*Activity*: Could you set down exactly the lines in the records below between the line holding "Lemma response_iff_2xx backend" and the line holding "(** C3. The", inclusive?

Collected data

※ ※ ※

Lemma process_entries_keeps_events (p : event -> bool) (fu fn : pystr)
    (es : list entry) :
  (forall t, p (EvTranslate t) = false) ->
  (forall u, p (EvHttpGet u) = false) ->
  (forall c d, p (EvPublish c d) = false) ->
  p EvReadPlaceholder = false ->
  p (EvSleep 2) = false ->
  keeps (events_of p) (process_entries w fu fn es).
Proof.
  intros Ht Hh Hp Hr Hs.
  induction es as [|e es IH]; cbn [process_entries].
  - apply keeps_ret.
  - apply keeps_bind; [now apply process_entry_keeps_events|].
    intros _. exact IH.
Qed.

Lemma process_feed_parses (g f : pystr) (s : State) :
  events_of (is_parse_of g) (snd (process_feed w f s))
  = (events_of (is_parse_of g) s + (if str_eqb f g then 1 else 0))%nat.
Proof.
  unfold process_feed, try_except, bind, calls, emit, returned.
  cbn [fst snd].
  set (s0 := {| ledger := ledger s; trace := EvFeedParse f :: trace s |}).
  assert (H0 : events_of (is_parse_of g) s0
               = (events_of (is_parse_of g) s
                  + (if str_eqb f g then 1 else 0))%nat).
  { unfold s0, events_of, count_events. cbn [trace filter is_parse_of].
    destruct (str_eqb f g); cbn [length]; lia. }
  destruct (feedparser_parse w (length (trace s)) f) as [fp|];
    [|cbn [snd]; exact H0].
  pose proof (process_entries_keeps_events (is_parse_of g) f
                (get_default (feed_title fp) f)
                (firstn 8 (feed_entries fp))
                (fun _ => eq_refl) (fun _ => eq_refl)
                (fun _ _ => eq_refl) eq_refl eq_refl s0) as Hk.
  destruct (process_entries w f (get_default (feed_title fp) f)
              (firstn 8 (feed_entries fp)) s0) as [[[]|] s1];
    cbn [snd ret] in *; congruence.
Qed.

(** X6. A poll always returns, and parses every configured feed, each as
    often as it is listed: a parser that raises or a message that cannot
    be formatted ends the work on that feed only. *)
Theorem every_feed_is_parsed_in_every_poll (g : pystr) (s : State) :
  fst (check_feeds w s) = Return tt
  /\ events_of (is_parse_of g) (snd (check_feeds w s))
     = (events_of (is_parse_of g) s
        + length (filter (fun f => str_eqb f g) (RSS_FEEDS w)))%nat.
Proof.
  unfold check_feeds. split; [apply for_each_feed_returns|].
  revert s. induction (RSS_FEEDS w) as [|f feeds IH]; intros s;
    cbn [for_each_feed filter].
  - cbn [ret snd length]. lia.
  - unfold bind. pose proof (process_feed_parses g f s) as Hf.
    pose proof (process_feed_never_raises w f s) as Hr.
    destruct (process_feed w f s) as [[[]|] s1]; cbn [fst snd] in *;
      [|congruence].
    rewrite IH, Hf. destruct (str_eqb f g); cbn [length]; lia.
Qed.
Lemma C1_witness :
  exists w',
    fetchBooks coerce_nan (ok_reply (JArr [dune])) initialWorld = (Ret tt, w') /\
    books w' = JArr [dune] /\
    load_source w' = Some RemoteFlat /\
    toasts w' = toasts initialWorld /\
    loading w' = false.
Proof.
  apply (C1_flat_array_loaded_verbatim coerce_nan (ok_reply (JArr [dune]))
           (mkResponse 200 (JArr [dune])) [dune] initialWorld);
    [reflexivity | reflexivity | discriminate].
Defined.

Lemma get_books_is_array (body : jsval) (records : list jsval) :
  get body (u "books") = Ret (JArr records) ->
  exists fields, body = JObj fields /\ lookup_field (u "books") fields = JArr records.
Proof.
  destruct body as [| |b|n|s|l|fields]; simpl; intros H; try discriminate.
  exists fields. split; [reflexivity | congruence].
Qed.

(** C2. A response whose body is not a non-empty flat array but has a
    field [books] that is a non-empty array: the catalog becomes exactly
    [body.books] and the load source is remote-nested. *)
Theorem C2_nested_books_loaded :
  forall coerce backend response (records : list jsval) w,
    booksAPI_getAll backend = Ret response ->
    ~ (exists l, data response = JArr l /\ l <> []) ->
    get (data response) (u "books") = Ret (JArr records) ->
    records <> [] ->
    exists w',
      fetchBooks coerce backend w = (Ret tt, w') /\
      books w' = JArr records /\
      load_source w' = Some RemoteNested /\
      toasts w' = toasts w /\
      loading w' = false.
Proof.
  intros coerce backend response records w Hresp _ Hget Hne.
  destruct (get_books_is_array _ _ Hget) as (fields & Hdata & Hf).
  eexists. split.
  - run_loader Hresp. rewrite Hdata in Hget |- *.
    rewrite flat_nonempty_not_array by reflexivity.
    rewrite (nested_nonempty_array _ _ _ Hf), (nonempty_length _ Hne).
    rewrite Hget, get_length_array.
    reflexivity.
  - simpl. repeat split. read_source.
Qed.

Lemma C2_witness :
  exists w',
    fetchBooks coerce_nan (ok_reply (JObj [(u "books", JArr [dune])])) initialWorld
      = (Ret tt, w') /\
    books w' = JArr [dune] /\
    load_source w' = Some RemoteNested /\
    toasts w' = toasts initialWorld /\
    loading w' = false.
Proof.
  apply (C2_nested_books_loaded coerce_nan (ok_reply (JObj [(u "books", JArr [dune])]))
           (mkResponse 200 (JObj [(u "books", JArr [dune])])) [dune] initialWorld);
    [reflexivity | intros (l & H & _); discriminate H | reflexivity | discriminate].
Defined.

(** When neither condition of the loader holds, the built-in dataset is
    installed and no notice is shown. *)
Lemma silent_fallback coerce backend response w :
  booksAPI_getAll backend = Ret response ->
  flat_nonempty coerce (data response) = Ret false ->
  nested_nonempty coerce (data response) = Ret false ->
  exists w',
    fetchBooks coerce backend w = (Ret tt, w') /\
    books w' = MOCK_BOOKS /\
    load_source w' = Some Fallback /\
    toasts w' = toasts w /\
    loading w' = false.
Proof.
  intros Hresp Hflat Hnested.
  eexists. split.
  - run_loader Hresp. rewrite Hflat, Hnested. reflexivity.
  - simpl. repeat split. read_source.
Qed.

(** The shapes the specification lists for the silent fallback: an empty
    array, an empty object, an empty [books] array, a missing body (axios
    hands over the empty string), and a [books] field that is [null]. *)
Lemma silent_fallback_shapes coerce backend response w :
  booksAPI_getAll backend = Ret response ->
  In (data response)
     [JArr []; JObj []; JObj [(u "books", JArr [])]; JStr []; JUndefined;
      JNull; JObj [(u "books", JNull)]] ->
  exists w',
    fetchBooks coerce backend w = (Ret tt, w') /\
    books w' = MOCK_BOOKS /\
    load_source w' = Some Fallback /\
    toasts w' = toasts w /\
    loading w' = false.
Proof.
  intros Hresp Hin. apply (silent_fallback _ _ _ _ Hresp);
    simpl in Hin; repeat (destruct Hin as [<- | Hin]; [reflexivity |]); contradiction.
Qed.

(** A request is answered with a response exactly when the backend
    replies with a 2xx status. *)
Lemma response_iff_2xx backend response :
  booksAPI_getAll backend = Ret response <->
  backend = Reply response /\ validateStatus (status response) = true.
Proof.
  unfold booksAPI_getAll. split.
  - destruct backend as [|r]; [discriminate |].
    destruct (validateStatus (status r)) eqn:E; [| discriminate].
    intros H. injection H as <-. now split.
  - intros [-> H]. now rewrite H.
Qed.

(** C3. The nested branch accepts a [books] field that is no array: for
    the body [{books: "abc"}] the catalog becomes the string ["abc"], not
    the built-in dataset, although the body carries no array at all. *)
Theorem C3_nested_string_accepted :
  forall coerce w,
    exists w',
      fetchBooks coerce (ok_reply (JObj [(u "books", JStr (u "abc"))])) w = (Ret tt, w') /\
      books w' = JStr (u "abc") /\
      books w' <> MOCK_BOOKS /\
      load_source w' = Some RemoteNested.
Proof.
  intros coerce w. eexists. split; [reflexivity |].
  simpl. repeat split; [discriminate | read_source].
Qed.

(** An exception of the [try] block, whatever it is, ends in the
    built-in dataset and the notice. *)
Lemma caught_error_falls_back coerce backend w e w1 :
  try_block coerce backend w = (Throw e, w1) ->
  exists w',
    fetchBooks coerce backend w = (Ret tt, w') /\
    books w' = MOCK_BOOKS /\
    toasts w' = toasts w1 ++ [(ToastError, u "Using demo data. Backend connection failed.")] /\
    load_source w' = Some Fallback /\
    loading w' = false.
Proof.
  intros H. eexists. split.
  - unfold fetchBooks, try_catch_finally. rewrite H. reflexivity.
  - simpl. repeat split. read_source.
Qed.

Lemma failed_fetch_throws coerce backend w :
  backend = NoReply \/ (exists r, backend = Reply r /\ validateStatus (status r) = false) ->
  exists e, try_block coerce backend w = (Throw e, w).
Proof.
  intros [-> | (r & -> & Hst)].
  - exists NetworkError. reflexivity.
  - exists (HttpError (status r) (data r)).
    unfold try_block, bind, await, lift, booksAPI_getAll. now rewrite Hst.
Qed.

(** C4. A fetch that fails (transport failure or a status outside 2xx):
    the catalog becomes the built-in dataset, the notice
    [Using demo data. Backend connection failed.] is shown, and
    [fetchBooks] itself completes without an exception. *)
Theorem C4_failed_fetch_falls_back_with_notice :
  forall coerce backend w,
    backend = NoReply \/ (exists r, backend = Reply r /\ validateStatus (status r) = false) ->
    exists w',
      fetchBooks coerce backend w = (Ret tt, w') /\
      books w' = MOCK_BOOKS /\
      toasts w' = toasts w ++ [(ToastError, u "Using demo data. Backend connection failed.")] /\
      load_source w' = Some Fallback /\
      loading w' = false.
Proof.
  intros coerce backend w H.
  destruct (failed_fetch_throws coerce backend w H) as [e He].
  exact (caught_error_falls_back _ _ _ _ _ He).
Qed.

Lemma C4_witness :
  (NoReply = NoReply \/ (exists r, NoReply = Reply r /\ validateStatus (status r) = false)) /\
  exists w',
    fetchBooks coerce_nan NoReply initialWorld = (Ret tt, w') /\
    books w' = MOCK_BOOKS /\
    toasts w' = toasts initialWorld
                  ++ [(ToastError, u "Using demo data. Backend connection failed.")] /\
    load_source w' = Some Fallback /\
    loading w' = false.
Proof.
  split; [left; reflexivity |].
  apply (C4_failed_fetch_falls_back_with_notice coerce_nan NoReply initialWorld).
  left; reflexivity.
Defined.

(** The loader never throws and always clears the loading flag. *)
Lemma fetchBooks_completes coerce backend w :
  exists w', fetchBooks coerce backend w = (Ret tt, w') /\ loading w' = false.
Proof.
  unfold fetchBooks, try_catch_finally.
  destruct (try_block coerce backend w) as [[[]|e] w1]; eexists; split; reflexivity.
Qed.

(** ** Search filter *)

Lemma startsWith_spec (s t : list N) :
  startsWith s t = true <-> exists post, s = t ++ post.
Proof.
  revert s. induction t as [|b t IH]; intros s; simpl.
  - split; [intros _; now exists s | intros _; now destruct s].
  - destruct s as [|a s].
    + split; [discriminate | intros [post H]; discriminate].
    + rewrite andb_true_iff, N.eqb_eq, IH. split.
      * intros [-> [post ->]]. now exists post.
      * intros [post H]. injection H as -> ->. split; [reflexivity | now exists post].
Qed.

Lemma includes_spec (s t : list N) :
  includes s t = true <-> exists pre post, s = pre ++ t ++ post.
Proof.
  induction s as [|a s IH]; simpl.
  - rewrite orb_false_r, startsWith_spec. split.
    + intros [post H]. now exists [], post.
    + intros (pre & post & H). destruct pre; [now exists post | discriminate].
  - rewrite orb_true_iff, startsWith_spec, IH. split.
    + intros [[post H] | (pre & post & H)].
      * now exists [], post.
      * exists (a :: pre), post. simpl. now rewrite H.
    + intros (pre & post & H). destruct pre as [|a' pre]; simpl in H.
      * left. now exists post.
      * right. injection H as _ H. now exists pre, post.
Qed.

Lemma includes_empty (s : list N) : includes s [] = true.
Proof. destruct s; reflexivity. Qed.

(** [Selects] says what its comment says: the result is determined, it
    holds the elements that satisfy the predicate and no other, and it
    keeps the order of the list. *)
Lemma Selects_unique {A} (P : A -> Prop) (l r1 r2 : list A) :
  Selects P l r1 -> Selects P l r2 -> r1 = r2.
Proof.
  intros H1. revert r2. induction H1 as [|x l r Hx _ IH|x l r Hx _ IH]; intros r2 H2;
    inversion H2; subst; try contradiction; try reflexivity.
  - f_equal. now apply IH.
  - now apply IH.
Qed.

Lemma Selects_In {A} (P : A -> Prop) (l r : list A) (x : A) :
  Selects P l r -> (In x r <-> In x l /\ P x).
Proof.
  induction 1 as [|y l r Hy _ IH|y l r Hy _ IH]; simpl.
  - tauto.
  - rewrite IH. split; [intros [-> | []]; auto | tauto].
  - rewrite IH. split; [tauto | intros [[-> | H] HP]; [contradiction | tauto]].
Qed.

Lemma Selects_sublist {A} (P : A -> Prop) (l r : list A) :
  Selects P l r -> sublist r l.
Proof. induction 1; now constructor. Qed.

(** One field of a record: a string or absent field never throws, and it
    matches exactly when it is a string that contains the term. *)
Lemma field_includes_spec toLowerCase (book : jsval) (k term : list N) (f : jsval) :
  get book k = Ret f ->
  text_or_absent f ->
  exists v,
    field_includes toLowerCase book k term = Ret v /\
    (ToBoolean v = true <-> exists s, f = JStr s /\ ci_contains toLowerCase s term).
Proof.
  intros Hget [-> | [-> | [s ->]]]; unfold field_includes; rewrite Hget; cbn [obind].
  - exists JUndefined. split; [reflexivity |]. split; [discriminate |].
    intros (s & H & _). discriminate.
  - exists JUndefined. split; [reflexivity |]. split; [discriminate |].
    intros (s & H & _). discriminate.
  - eexists. split; [reflexivity |]. cbn [ToBoolean]. rewrite includes_spec. split.
    + intros H. exists s. split; [reflexivity | exact H].
    + intros (s' & H & Hc). injection H as <-. exact Hc.
Qed.

(** An absent field yields [undefined], which is falsy. *)
Lemma field_includes_absent toLowerCase (book : jsval) (k term : list N) :
  get book k = Ret JUndefined \/ get book k = Ret JNull ->
  field_includes toLowerCase book k term = Ret JUndefined.
Proof. intros [H | H]; unfold field_includes; now rewrite H. Qed.

Lemma Matches_cases toLowerCase (term : list N) (book : jsval) :
  Matches toLowerCase term book <->
  (exists s, get book k_title = Ret (JStr s) /\ ci_contains toLowerCase s term) \/
  (exists s, get book k_author = Ret (JStr s) /\ ci_contains toLowerCase s term) \/
  (exists s, get book k_genre = Ret (JStr s) /\ ci_contains toLowerCase s term).
Proof.
  unfold Matches. split.
  - intros (k & s & Hin & Hget & Hc). simpl in Hin.
    destruct Hin as [<- | [<- | [<- | []]]]; eauto 6.
  - intros [(s & H & Hc) | [(s & H & Hc) | (s & H & Hc)]].
    + exists k_title, s. simpl. auto.
    + exists k_author, s. simpl. auto.
    + exists k_genre, s. simpl. auto.
Qed.

(** The callback on a record of the data model: it returns, and its
    value is truthy exactly when the record matches. *)
Lemma book_matches_spec toLowerCase (term : list N) (book : jsval) :
  searchable book ->
  exists v,
    book_matches toLowerCase term book = Ret v /\
    (ToBoolean v = true <-> Matches toLowerCase term book).
Proof.
  intros Hs.
  destruct (Hs k_title) as (ft & Ht & Htt); [simpl; auto |].
  destruct (Hs k_author) as (fa & Ha & Hta); [simpl; auto |].
  destruct (Hs k_genre) as (fg & Hg & Htg); [simpl; auto |].
  destruct (field_includes_spec toLowerCase book k_title term ft Ht Htt) as (vt & Et & It).
  destruct (field_includes_spec toLowerCase book k_author term fa Ha Hta) as (va & Ea & Ia).
  destruct (field_includes_spec toLowerCase book k_genre term fg Hg Htg) as (vg & Eg & Ig).
  assert (Jt : ToBoolean vt = true <->
               exists s, get book k_title = Ret (JStr s) /\ ci_contains toLowerCase s term).
  { rewrite It. split; intros (s & H & Hc); exists s; split; congruence. }
  assert (Ja : ToBoolean va = true <->
               exists s, get book k_author = Ret (JStr s) /\ ci_contains toLowerCase s term).
  { rewrite Ia. split; intros (s & H & Hc); exists s; split; congruence. }
  assert (Jg : ToBoolean vg = true <->
               exists s, get book k_genre = Ret (JStr s) /\ ci_contains toLowerCase s term).
  { rewrite Ig. split; intros (s & H & Hc); exists s; split; congruence. }
  unfold book_matches. rewrite Et. cbn [obind].
  destruct (ToBoolean vt) eqn:Bt.
  - exists vt. split; [reflexivity |].
    rewrite Matches_cases, <- Jt, <- Ja, <- Jg, Bt. tauto.
  - rewrite Ea. cbn [obind]. destruct (ToBoolean va) eqn:Ba.
    + exists va. split; [reflexivity |].
      rewrite Matches_cases, <- Jt, <- Ja, <- Jg, Ba. tauto.
    + exists vg. split; [exact Eg |].
      rewrite Matches_cases, <- Jt, <- Ja, <- Jg. intuition congruence.
Qed.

※ ※ ※

*Solution for this exercise*:
Lemma response_iff_2xx backend response :
  booksAPI_getAll backend = Ret response <->
  backend = Reply response /\ validateStatus (status response) = true.
Proof.
  unfold booksAPI_getAll. split.
  - destruct backend as [|r]; [discriminate |].
    destruct (validateStatus (status r)) eqn:E; [| discriminate].
    intros H. injection H as <-. now split.
  - intros [-> H]. now rewrite H.
Qed.

(** C3. The nested branch accepts a [books] field that is no array: for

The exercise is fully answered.